760,765,488 Shares of Class A Common Stock
7,773,333 Warrants to Purchase Class A Common Stock
This prospectus supplement is a supplement to the prospectus dated April 5, 2023, which forms a part of our Registration Statement on
Form S-1 (File No. 333-260976) (as supplemented to date, the First Prospectus), and the prospectus dated April 5, 2023, which forms a part
of our Registration Statement on Form S-1 (File No. 333-264085) (as supplemented to date, the Second Prospectus and, together with the First
Prospectus, the Prospectuses). This prospectus supplement is not a new registration of securities but is being filed solely to update and supplement the information in the Prospectuses with the information contained in our
Current Report on Form 8-K, filed with the Securities and Exchange Commission on April 24, 2023 (the Current Report).
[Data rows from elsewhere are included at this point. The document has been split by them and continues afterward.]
(** A request on a bucket without tokens. *)
Lemma check_empty_bucket self key max_requests window_seconds now s :
  redis self = Some RedisClient -> (0 < window_seconds)%Z ->
  (0 <= max_requests)%Z -> holds s key 0 now ->
  exists d, check self key max_requests window_seconds now s = (Returned d, s)
            /\ allowed d = false /\ remaining d = 0%Z
            /\ retry_after d = window_seconds.
Proof.
  intros Hc Hw Hm (e & t & l & He & Ht & Et & Hl & El).
  rewrite (check_connected _ _ _ _ _ _ Hc). cbv zeta.
  unfold store_hgetall. rewrite He.
  destruct (take_token_same_instant max_requests window_seconds now (fields e)
              t l 0 Ht Et Hl El Hw) as (q & -> & Eq); [lia|].
  assert (G : geb (Fin q) (of_int 0) = false).
  { destruct (geb (Fin q) (of_int 0)) eqn:G; [|done].
    apply geb_zero in G. rewrite Eq in G. exfalso. revert G.
    change 0%Q with (inject_Z 0). rewrite <- Zle_Qle. lia. }
  rewrite G, response_finite. cbn [finish].
  eexists. split; [reflexivity|]. split; [reflexivity|]. split; [|reflexivity].
  cbn [remaining]. rewrite (trunc_integer _ _ Eq). lia.
Qed.

Lemma sequential_S n self key max_requests window_seconds now s o s1 :
  check self key max_requests window_seconds now s = (o, s1) ->
  fst (sequential (S n) self key max_requests window_seconds now s)
  = o :: fst (sequential n self key max_requests window_seconds now s1).
Proof.
  intros H. cbn [sequential]. rewrite H.
  by destruct (sequential n self key max_requests window_seconds now s1).
Qed.
Lemma forEach_init_select_establishes (M_updateTextFields : path → JS unit)
    (doc0 : list node) (sels seen : list (path * element)) (τ : page) :
  (∀ w τ, ∃ τ', M_updateTextFields w τ = Normal () τ' ∧
                listeners τ' = listeners τ ∧
                keys_preserved (document τ) (document τ') ∧
                lookups_preserved (document τ) (document τ')) →
  keys_preserved doc0 (document τ) →
  Forall (λ pe, element_at pe.1 doc0 = Some pe.2) sels →
  Forall (λ pe, consistent (document τ) (formPrefix_of (id pe.2))) seen →
  ∃ τ',
    forEach (init_select M_updateTextFields) sels.*1 τ = Normal () τ' ∧
    Forall (λ pe, consistent (document τ') (formPrefix_of (id pe.2))) (seen ++ sels).
Proof.
  intros HU. revert seen τ. induction sels as [|[r e] sels IH]; intros seen τ Hinv Hs Hseen.
  - exists τ. rewrite app_nil_r. by split.
  - apply Forall_cons in Hs as [He Hs]. cbn [fmap list_fmap fst forEach].
    destruct (init_select_establishes M_updateTextFields doc0 r e τ HU Hinv He)
      as (τ1 & Hrun & Hinv1 & Hnew & Hold).
    destruct (IH (seen ++ [(r, e)]) τ1 Hinv1 Hs) as (τ' & Hrun' & Hall).
    { apply Forall_app. split; [|by apply Forall_singleton].
      eapply Forall_impl; [exact Hseen|]. intros pe. apply Hold. }
    exists τ'. unfold mbind, JS_bind. rewrite Hrun. split; [exact Hrun'|].
    by rewrite <- app_assoc in Hall.
Qed.

(* ================================================================== *)
(** * Further properties of main.js *)
(* ================================================================== *)

(** X1. A call of the toggle overrides whatever an earlier call for the same
    prefix did: calling it with one variant and then with another leaves the
    same document as calling it with the second variant alone. *)
Theorem X1_toggle_last_call_wins (v1 v2 formPrefix : string) (σ : page) :
  document (state_of ((toggleServerTypeSpecificFields v1 formPrefix;;
                       toggleServerTypeSpecificFields v2 formPrefix) σ))
  = document (state_of (toggleServerTypeSpecificFields v2 formPrefix σ)).
Proof.
  unfold mbind, JS_bind. rewrite (toggle_run v1). rewrite !toggle_run.
  cbn [state_of document]. rewrite !getElementById_apply_writes.
  apply apply_writes_absorb, toggle_writes_slots.
Qed.

(** X2. The toggle writes nothing but [style.display] and [required]: every
    element keeps its reference, tag, id, classes, attributes, value and all
    other style properties, and an element that is not one of the four the
    call looked up is left exactly as it was. *)
Theorem X2_toggle_writes_only_display_and_required
    (serverType formPrefix : string) (σ : page) (q : path) (e : element) :
  element_at q (document σ) = Some e →
  ∃ e',
    element_at q
      (document (state_of (toggleServerTypeSpecificFields serverType formPrefix σ))) = Some e' ∧
    same_but_display_required e e' ∧
    ((∀ t, t ∈ toggle_suffixes →
           Dom.getElementById (formPrefix +:+ t) (document σ) ≠ Some q) →
     e' = e).
Proof.
  intros He. rewrite toggle_run. cbn [state_of document].
  rewrite element_at_apply_writes, He. eexists. split; [done|].
  split; [apply effects_on_same_but_display_required|].
  intros Hq. apply effects_on_untouched.
  eapply Forall_impl; [apply toggle_writes_targets|].
  intros w (t & Ht & Hw) Heq. rewrite Heq in Hw. by apply (Hq t).
Qed.

Lemma X2_witness :
  ∃ e',
    element_at [0; 0; 0]
      (document (state_of (toggleServerTypeSpecificFields "sse" "single-add-" single_add_page)))
    = Some e' ∧
    same_but_display_required
      (Element "select" "single-add-server_type" [] [] [] "stdio" false) e' ∧
    ((∀ t, t ∈ toggle_suffixes →
           Dom.getElementById ("single-add-" +:+ t) (document single_add_page)
           ≠ Some [0; 0; 0]) →
     e' = Element "select" "single-add-server_type" [] [] [] "stdio" false).
Proof.
  apply (X2_toggle_writes_only_display_and_required "sse" "single-add-" single_add_page
           [0; 0; 0]).
  reflexivity.
Defined.

(** X3. Toggles for different prefixes do not interfere: in either order
    they leave the same document. *)
Theorem X3_toggles_of_different_prefixes_commute
    (v w prefixA prefixB : string) (σ : page) :
  prefixA ≠ prefixB →
  document (state_of ((toggleServerTypeSpecificFields v prefixA;;
                       toggleServerTypeSpecificFields w prefixB) σ))
  = document (state_of ((toggleServerTypeSpecificFields w prefixB;;
                         toggleServerTypeSpecificFields v prefixA) σ)).
Proof.
  intros HAB. unfold mbind, JS_bind.
  rewrite (toggle_run v prefixA σ), (toggle_run w prefixB σ), !toggle_run.
  cbn [state_of document]. rewrite !getElementById_apply_writes.
  symmetry. apply apply_writes_commute.
  eapply Forall_impl; [apply toggle_writes_targets|].
  intros w1 (t1 & Ht1 & Hw1). cbn beta.
  eapply Forall_impl; [apply toggle_writes_targets|].
  intros w2 (t2 & Ht2 & Hw2). cbn beta. apply slot_target.
  apply (distinct_refs prefixA prefixB t1 t2 (document σ));
    auto using toggle_suffixes_id_suffixes.
Qed.
Lemma sampleWhole_spec (ev : float → Point3D) (n : nat) :
  sampleWhole ev (Z.of_nat n) (new_Array n) =
    map Some (map (λ i, ev (number_of_Z i / number_of_Z (Z.of_nat n - 1))%float)
                  (seqZ 0 (Z.of_nat n))).
Proof.
  unfold sampleWhole, for_range. rewrite Z.sub_0_r, <- filled_nil.
  etrans.
  { apply (for_each_fill_at _ (λ i, ev (number_of_Z i / number_of_Z (Z.of_nat n - 1))%float) n
             (λ _ _, eq_refl) n []). simpl; lia. }
  simpl. apply filled_full. by rewrite length_map, length_seqZ, Nat2Z.id.
Qed.

(** The first test of [generateBezierPoints]. *)
Lemma generateBezierPoints_few (b : Bezier3D) (n : nat) :
  length (controlPoints b) < 2 → generateBezierPoints b n = [].
Proof.
  intros Hlt. unfold generateBezierPoints, controlPoints in *.
  by destruct (Nat.ltb_spec (length (poly_points (control_points b))) 2); [|lia].
Qed.

End BezierEvaluatorFacts.

(** ** Order facts on binary64 floats *)

Module FloatFacts.
Import JS.

(** Comparisons are decided on the [spec_float] a float denotes; the
    steps below read every comparison of the context there and split on
    the shape of the operands. *)
Ltac to_spec :=
  repeat match goal with
  | H : context [(_ <=? _)%float] |- _ => rewrite FloatAxioms.leb_spec in H
  | H : context [(_ <? _)%float] |- _ => rewrite FloatAxioms.ltb_spec in H
  | H : context [(_ =? _)%float] |- _ => rewrite FloatAxioms.eqb_spec in H
  | |- context [(_ <=? _)%float] => rewrite FloatAxioms.leb_spec
  | |- context [(_ <? _)%float] => rewrite FloatAxioms.ltb_spec
  | |- context [(_ =? _)%float] => rewrite FloatAxioms.eqb_spec
  end;
  unfold SFleb, SFltb, SFeqb, SFcompare in *.

Ltac split_compare :=
  repeat match goal with
  | H : context [Z.compare ?a ?b] |- _ => destruct (Z.compare_spec a b)
  | |- context [Z.compare ?a ?b] => destruct (Z.compare_spec a b)
  | H : context [Pos.compare_cont Eq ?a ?b] |- _ =>
      change (Pos.compare_cont Eq a b) with (Pos.compare a b) in H;
      destruct (Pos.compare_spec a b)
  | |- context [Pos.compare_cont Eq ?a ?b] =>
      change (Pos.compare_cont Eq a b) with (Pos.compare a b);
      destruct (Pos.compare_spec a b)
  end.
(* ===== verification/_CoqProject ===== *)
-Q . S2P
Prelude.v
JsArray.v
JsValue.v
Redis.v
Room.v
Json.v
Prog.v
Service.v
Model.v
Invariant.v
Refine.v
LeaveMany.v
Reach.v
Scene.v
Correct.v
Safety.v
ServiceSpec.v
Findings.v
Interleave.v
Socket.v
Gateway.v
GatewaySpec.v
Session.v
Adapter.v
Typing.v
Progress.v
Race.v
Crash.v
Pool.v
Contract.v
Endpoint.v
Equiv.v
Overlap.v
OverlapTypes.v
OverlapStore.v
Footprint.v
Keys.v
Apart.v
Serial.v
OverlapSerial.v
(* ===== verification/JsValue.v ===== *)
(** * JsValue: the scalar values that reach the room service

    TypeScript's parameter types ([joinerId: number], [roomId: string],
    [isAccpeted: boolean]) are erased at run time, and the gateway passes
    fields of a decoded JSON payload.  The service therefore works on JSON
    scalars: [null], booleans, numbers and strings.  Numbers are the
    integer user ids and clock readings of the program, kept in [Z].

    [to_string] is the conversion a template literal applies
    ([`${CacheNamespace.Room}${roomId}`]) and [String(Date.now())] uses;
    [truthy] is the test an [if] applies; equality of two values is
    JavaScript's strict equality [===]. *)

From stdpp Require Import strings pretty countable.
From S2P Require Import Prelude.

#[local] Open Scope string_scope.

Inductive value : Type :=
| VNull
| VBool (b : bool)
| VNum (n : Z)
| VStr (s : string).

#[export] Instance value_eq_dec : EqDecision value.
Proof. solve_decision. Defined.

(** Values are keys of JavaScript [Set]s and [Map]s (the rooms of a
    socket): they can be counted. *)
#[export] Instance value_countable : Countable value.
Proof.
  refine (inj_countable'
    (λ v, match v with
          | VNull => inl ()
          | VBool b => inr (inl b)
          | VNum n => inr (inr (inl n))
          | VStr s => inr (inr (inr s))
          end)
    (λ x, match x with
          | inl _ => VNull
          | inr (inl b) => VBool b
          | inr (inr (inl n)) => VNum n
          | inr (inr (inr s)) => VStr s
          end) _).
  by intros [].
Defined.

(** [String(v)], and the conversion inside a template literal. *)
Definition to_string (v : value) : string :=
  match v with
  | VNull => "null"
  | VBool true => "true"
  | VBool false => "false"
  | VNum n => pretty n
  | VStr s => s
  end.

(** The condition of [if (v)]. *)
Definition truthy (v : value) : bool :=
  match v with
  | VNull => false
  | VBool b => b
  | VNum n => negb (n =? 0)%Z
  | VStr s => negb (String.eqb s EmptyString)
  end.

(** [typeof v === 'number'], the declared type of every user id. *)
Definition is_number (v : value) : bool :=
  match v with VNum _ => true | _ => false end.

(** [typeof v === 'string'], the declared type of every room id. *)
Definition is_string (v : value) : bool :=
  match v with VStr _ => true | _ => false end.

(** Two numbers print alike only when they are equal: distinct user ids
    never share a key of the store. *)
Lemma to_string_num_inj (n m : Z) :
  to_string (VNum n) = to_string (VNum m) → n = m.
Proof. simpl. apply (inj pretty). Qed.

Lemma to_string_number_inj (u v : value) :
  is_number u = true → is_number v = true → to_string u = to_string v → u = v.
Proof.
  destruct u, v; try done. intros _ _ Heq. f_equal. by apply to_string_num_inj.
Qed.

(** Without the declared types the conversion is not injective: the
    number 7 and the string "7" address the same key. *)
Lemma to_string_collision : to_string (VNum 7) = to_string (VStr "7").
Proof. reflexivity. Qed.

Lemma is_number_inv (v : value) : is_number v = true → ∃ n, v = VNum n.
Proof. destruct v; try done. eauto. Qed.

Lemma is_string_inv (v : value) : is_string v = true → ∃ s, v = VStr s.
Proof. destruct v; try done. eauto. Qed.

Lemma to_string_str (s : string) : to_string (VStr s) = s.
Proof. done. Qed.

#[export] Hint Rewrite to_string_str : chat.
Accordingly, we have attached the
Current Report to this prospectus supplement.
This prospectus supplement updates and supplements the information in the Prospectuses and
is not complete without, and may not be delivered or utilized except in combination with, the Prospectuses, including any amendments or supplements thereto. This prospectus supplement should be read in conjunction with the Prospectuses and if there
is any inconsistency between the information in the Prospectuses and this prospectus supplement, you should rely on the information in this prospectus supplement. The First Prospectus, together with this prospectus supplement, relate to
(1) the issuance by us of up to 117,438,299 shares of Class A Common Stock, par value $0.0001 per share (the Class A Common Stock), including the shares that may be issued upon exercise of warrants to
purchase Class A Common Stock at an exercise price of $11.50 per share of Class A Common Stock, consisting of the public warrants and the private placement warrants (each as defined in the First Prospectus); and (2) the offer and
sale, from time to time, by the selling securityholders identified in the First Prospectus or their permitted transferees, of up to 642,774,807 shares of Class A Common Stock (including shares underlying warrants). The Second Prospectus,
together with this prospectus supplement, relate to the offer and sale, from time to time, by the selling securityholders identified in the Second Prospectus or their permitted transferees, of up to 552,382 shares of Class A Common Stock
(including shares underlying warrants) and up to 7,773,333 private placement warrants.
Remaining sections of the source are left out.